Cost-effectiveness analysis of a single-inhaler triple therapy for patients with advanced chronic obstructive pulmonary disease (COPD) using the FULFIL trial: A UK perspective

Abstract

Objectives

The clinical benefit of once-daily fluticasone furoate/umeclidinium/vilanterol (FF/UMEC/VI) versus twice-daily budesonide/formoterol (BUD/FOR) for patients with symptomatic chronic obstructive pulmonary disease (COPD) was demonstrated in a clinical trial setting (FULFIL [NCT02345161]). The lifetime cost-effectiveness analysis of FF/UMEC/VI versus BUD/FOR, based on FULFIL data, is reported here.

Methods

A previously developed and validated GALAXY-COPD linked-risk equation model was used to assess the cost-effectiveness of FF/UMEC/VI from the UK National Health Service (NHS) perspective.

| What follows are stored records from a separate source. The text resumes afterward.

Lemma begin_write_ok restart cl w m g :
  g_phase g = PBusy (OBeginWrite restart) m -> idle cl w m g -> call_ok (OBeginWrite restart) cl w = true ->
  wpp page_sz (begin_write_tx restart w) g (fun x g' =>
    done_with (OBeginWrite restart) (RUnit x.1, (if is_inl x.1 then ClWrite false false None else cl, x.2)) g').
Proof.
  intros Hph Hid Hok. destruct m as [|c|c log failed sp].
  1: by destruct Hid as (-> & _).
  2: by destruct Hid as (? & ? & ? & ? & -> & _).
  assert (Hid' := Hid). destruct Hid' as (-> & Hw & r & Hs & Hc & Hmax).
  assert (Hbusy : forall e, e = Busy \/ e = BusySnapshot -> wpp page_sz (mret (inr e, w)) g (fun x g' =>
    done_with (OBeginWrite restart) (RUnit x.1, (if is_inl x.1 then ClWrite false false None else ClRead, x.2)) g')).
  { intros e He. apply (wpp_ret_upd _ _ (with_phase (PDone (OBeginWrite restart) (RUnit (inr e)) (MRead c)) g)).
    - apply (upd_lin _ _ _ (MRead c)); [done|by constructor|done].
    - exists (MRead c). split; [done|]. by apply (idle_phase ClRead). }
  unfold begin_write_tx.
  apply wpp_bind, wpp_passert; [rewrite bool_decide_false; [done|]; intros He; assert (H := as_guard _ _ _ _ Hs); by rewrite He in H|].
  apply wpp_bind, wpp_passert; [by rewrite (as_lock _ _ _ _ Hs)|].
  apply wpp_bind, wpp_try_lock; [by right|by rewrite (as_held _ _ _ _ Hs)|apply Hbusy; by left|]. cbn [negb].
  apply wpp_bind, (wpp_load_write_snapshot _ _ r (local_snapshot w) restart);
    [apply Hs|done|hlook|by rewrite Hc|done| |].
  - intros ini ps. rewrite bool_decide_false by auto.
    assert (Hfw : fresh_writer (set_write_lock_held true w) c
      (begun_write r ini ps (local_snapshot w) restart (with_held (<[LWrite := HWrite]> (g_held g)) g))).
    { exists r, (MkWriter [] [] ini ps (wal_checkpoint_seq w)). split_and!; try done. destruct Hs. constructor; try done.
      intros l. cbn -[insert]. destruct (decide (LWrite = l)) as [<-|?]; [by rewrite fn_lookup_insert|].
      rewrite fn_lookup_insert_ne by done. rewrite as_held0. by destruct l. }
    destruct restart; cbn [negb].
    + apply wpp_bind. eapply wpp_mono; [by apply restart_before_write_ok|]. intros [x w'] g' (Hx & Hf & Hp').
      cbn in Hx, Hf, Hp'. assert (Hd : done_with (OBeginWrite true) (RUnit (inl tt), (ClWrite false false None, w')) g').
      { exists (MWrite c [] false None). split; [by rewrite Hp', <- Hc|]. by apply fresh_writer_idle. }
      destruct Hx as [-> | ->]; by apply wpp_ret.
    + apply wpp_ret. exists (MWrite c [] false None). split; [by rewrite <- Hc|]. by apply fresh_writer_idle.
  - intros s' Hs'. rewrite bool_decide_true by done.
    apply wpp_bind, (wpp_unlock_to page_sz _ (g_held g)); [hlook|cbn; rewrite (as_ck _ _ _ _ Hs); done| |].
    + hsame. by rewrite (as_held _ _ _ _ Hs).
    + rewrite with_held_twice, with_held_id. apply Hbusy. by right.
Qed.
Lemma end_write_ok cl w m g :
  g_phase g = PBusy OEndWrite m -> idle cl w m g -> call_ok OEndWrite cl w = true ->
  wpp page_sz (end_write_tx w) g (fun w' g' => done_with OEndWrite (RUnit (inl tt), (ClRead, w')) g').
Proof.
  intros Hph Hid Hok. destruct m as [|c|c log failed sp]; [by destruct Hid as (-> & _)..|].
  destruct Hid as (r & wv & dirty & sp' & -> & Hs & Hw & Hc & Hlog & Hpend & Hdirty & Hseq & Hsp & Hmax).
  cbn in Hok. destruct dirty; [done|]. destruct failed; [done|].
  rewrite (Hdirty eq_refl) in *. unfold end_write_tx.
  apply wpp_bind, wpp_passert; [by rewrite (as_lock _ _ _ _ Hs)|].
  eapply wpp_upd; [by apply (upd_lin _ g OEndWrite (MWrite c [] false sp) (RUnit (inl tt)) (MRead c)); [|constructor|]|].
  eapply wpp_upd; [apply upd_drop_write; [apply Hs|done]|].
  apply wpp_bind, (wpp_unlock_to page_sz _ (held_as (Some (rv_slot r)) false)).
  - cbn. by rewrite (as_held _ _ _ _ Hs).
  - cbn. by rewrite (as_ck _ _ _ _ Hs).
  - intros l. cbn -[insert]. destruct (decide (LWrite = l)) as [<-|?]; [by rewrite fn_lookup_insert|].
    rewrite fn_lookup_insert_ne by done. rewrite (as_held _ _ _ _ Hs). by destruct l.
  - apply wpp_ret. exists (MRead c). split; [done|]. split_and!; [done|done|]. exists r.
    split_and!; [|done|specialize (Hmax eq_refl); unfold len in Hmax; cbn in *; lia].
    destruct Hs. by constructor.
Qed.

Baseline characteristics and efficacy results from FULFIL and UK NHS reference cost data (2017) were included as inputs. Exacerbation rates (undiscounted), costs, life years (LYs; undiscounted) and quality-adjusted life years (QALYs), and the incremental cost-effectiveness ratio (ICER) were calculated over a lifetime horizon. Costs and QALYs were discounted at 3.5% per year, beyond one year, in accordance with National Institute for Health and Care Excellence (NICE) guidelines. Deterministic and probabilistic sensitivity analyses were performed to evaluate the robustness of the results.

Results

Predicted cumulative exacerbations per patient over a lifetime were 8.393 with FF/UMEC/VI and 10.456 with BUD/FOR. Patients receiving FF/UMEC/VI gained an additional 0.764 LYs and 0.492 QALYs, at an additional mean cost of £1,652, resulting in an ICER of £3,357 per QALY gained (95% confidence interval: £1,816, £5,194) compared with BUD/FOR. The ICER remained below £6,000 in all but one of the scenario and sensitivity analyses.

Conclusions

Compared with BUD/FOR, treatment with FF/UMEC/VI was predicted to improve health outcomes at an additional cost that suggests it would be cost-effective for patients with COPD in the UK.